Back to skill
Skillv1.0.0
ClawScan security
trading212 Skill · ClawHub's context-aware review of the artifact, metadata, and declared behavior.
Scanner verdict
BenignFeb 15, 2026, 8:07 PM
- Verdict
- benign
- Confidence
- high
- Model
- gpt-5-mini
- Summary
- The skill's code, requirements, and environment variables are coherent with its stated purpose (Trading212 portfolio analysis and trade execution); nothing in the bundle indicates hidden endpoints or unrelated credential requests.
- Guidance
- This skill appears to do what it says: portfolio analysis, trade proposals, and order placement via Trading212. Before installing: 1) Keep TRADING212_DEMO=true (paper trading) until you have tested and reviewed behavior; only set TRADING212_DEMO=false when you intentionally want live trades. 2) Review and control the .env file in the project root — it will be loaded into the process and may contain other secrets. 3) Provide only the Trading212 API key/secret to this skill; do not reuse highly privileged credentials. 4) Inspect the config/ files (rules.yaml, watchlist.yaml, allocation.yaml) to understand automated proposal rules. 5) Install Python dependencies from a trusted environment (pip install -r requirements.txt) and review the code if you plan to grant the skill the ability to place live orders or permit autonomous agent invocation.
Review Dimensions
- Purpose & Capability
- okName/description match code and required items.
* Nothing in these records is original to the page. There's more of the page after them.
Lemma read_record status request_id result_hash kind bits tb wire p : in_u 32 status -> answer_ok kind bits tb wire ->
  exists w, dist_read_full RESULT_BYTES (dist_result_to_wire (answer_record status request_id result_hash kind bits tb wire) ++ p) = Some (w, p) /\
    dist_result_from_wire w = answer_record status request_id result_hash kind bits tb wire.
Proof.
  intros Hst Ha. exists (dist_result_to_wire (answer_record status request_id result_hash kind bits tb wire)). split.
  - rewrite <- (zlen_result (answer_record status request_id result_hash kind bits tb wire)). apply read_full_app.
  - rewrite <- (app_nil_r (dist_result_to_wire _)). apply result_wire_back. by apply answer_record_ok.
Qed.

Lemma recv_answer mem debug request_id result_hash kind bits tb fs p :
  (forall n, mem n = true) -> value_kind kind -> dist_activation_bits_valid bits = true -> Forall (in_u 32) fs ->
  in_u 64 request_id -> in_u 64 result_hash -> zlen tb mod TELEMETRY_BYTES = 0 ->
  RESULT_BYTES + zlen tb + zlen fs * 4 <= UINT32_MAX ->
  dist_recv_result_alloc mem debug request_id
    (answer_frame 0 request_id result_hash kind (answer_bits kind bits) tb (answer_wire kind bits fs) ++ p) =
  (RecvResult kind result_hash (floats_bytes (received_values kind bits fs)), p).
Proof.
  intros Hmem Hk Hb Hfs Hq Hh Ht Hfit. pose proof (answer_value_ok kind bits tb fs Hk Hb Ht Hfit) as Ha.
  unfold dist_recv_result_alloc. rewrite answer_header by done. cbv beta iota.
  destruct (answer_checks _ _ _ _ Ha) as (C1 & C2 & C3 & C4 & _).
  change (DS4_DIST_MSG_RESULT =? DS4_DIST_MSG_RESULT) with true. rewrite C4. cbn [negb orb].
  destruct (read_record 0 request_id result_hash kind (answer_bits kind bits) tb (answer_wire kind bits fs) (tb ++ answer_wire kind bits fs ++ p) ltac:(done) Ha)
    as (w & -> & Ew). cbv beta iota zeta. rewrite Ew. unfold answer_record. cbn [rs_request_hi rs_request_lo rs_result_hash_hi rs_result_hash_lo
    rs_status rs_result_kind rs_telemetry_count rs_telemetry_bytes rs_payload_bytes rs_payload_bits].
  rewrite !halves_back by done. rewrite C1, C2, C3, !Z.eqb_refl. cbn [negb orb]. rewrite !Hmem. cbn [negb]. rewrite !andb_false_r.
  rewrite !read_full_app. cbv beta iota. change (negb (0 =? 0)) with false. cbv iota.
  unfold answer_wire, answer_bits, received_values.
  destruct Hk as [-> | [-> | ->]].
  - change (DS4_DIST_RESULT_HIDDEN_STATE =? DS4_DIST_RESULT_HIDDEN_STATE) with true. cbn [andb].
    destruct (Z.eqb_spec (zlen (packed bits fs)) 0) as [E|E]; cbn [negb].
    + rewrite zlen_packed in E by done. pose proof (float_width_pos _ Hb). assert (fs = []) as -> by (apply zlen_zero_nil; pose proof (zlen_nonneg fs); nia).
      f_equal. f_equal. unfold packed. by destruct (_ =? 32).
    + rewrite decode_answer; [done|done|done|done|]. pose proof (zlen_nonneg tb). change RESULT_BYTES with 40 in Hfit. lia.
  - done.
  - done.
Qed.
The skill requires Trading212 API key/secret and Python, implements portfolio summary, proposal generation, and order placement via the Trading212 REST API (demo/live endpoints). Required env vars and declared binaries are proportionate to the stated functionality.
- Instruction Scope
- noteSKILL.md and scripts instruct running pip install -r requirements.txt and running the provided Python scripts. The skill loads a .env file (if present) before initializing, reads config/*.yaml files, and writes snapshots to a snapshots/ directory. SKILL.md emphasises explicit user confirmation before executing trades, but the code provides an execute_trade mode that will place orders when invoked with parameters — therefore the agent or user must follow the confirmation guidance to avoid unintended live orders.
- Install Mechanism
- okNo install spec provided; the skill includes a requirements.txt (requests, python-dotenv, pyyaml) and asks the user to run pip install -r requirements.txt. These are common packages from PyPI; there are no downloads from untrusted URLs or archive extraction steps in the bundle.
- Credentials
- noteOnly mandated secrets are TRADING212_API_KEY and TRADING212_API_SECRET (primary credential declared). Optional env vars (TRADING212_DEMO, TRADING212_SNAPSHOT_DIR, TRADING212_RULES_PATH) are reasonable. One caveat: the code automatically loads a .env file (if present) into the process environment (via python-dotenv). If a project .env contains unrelated secrets, those values will be accessible to the running code; while the code does not appear to read or transmit unrelated secrets, loading .env increases the surface area and should be considered before installation.
- Persistence & Privilege
- noteThe skill writes daily snapshot JSON files to a snapshots/ directory (created if missing) and uses in-memory caching. It does not request always:true and does not modify other skills. Because it can place live orders when TRADING212_DEMO=false, granting it API credentials plus allowing autonomous invocation increases risk — the SKILL.md warns to require explicit confirmation and to keep demo=true by default.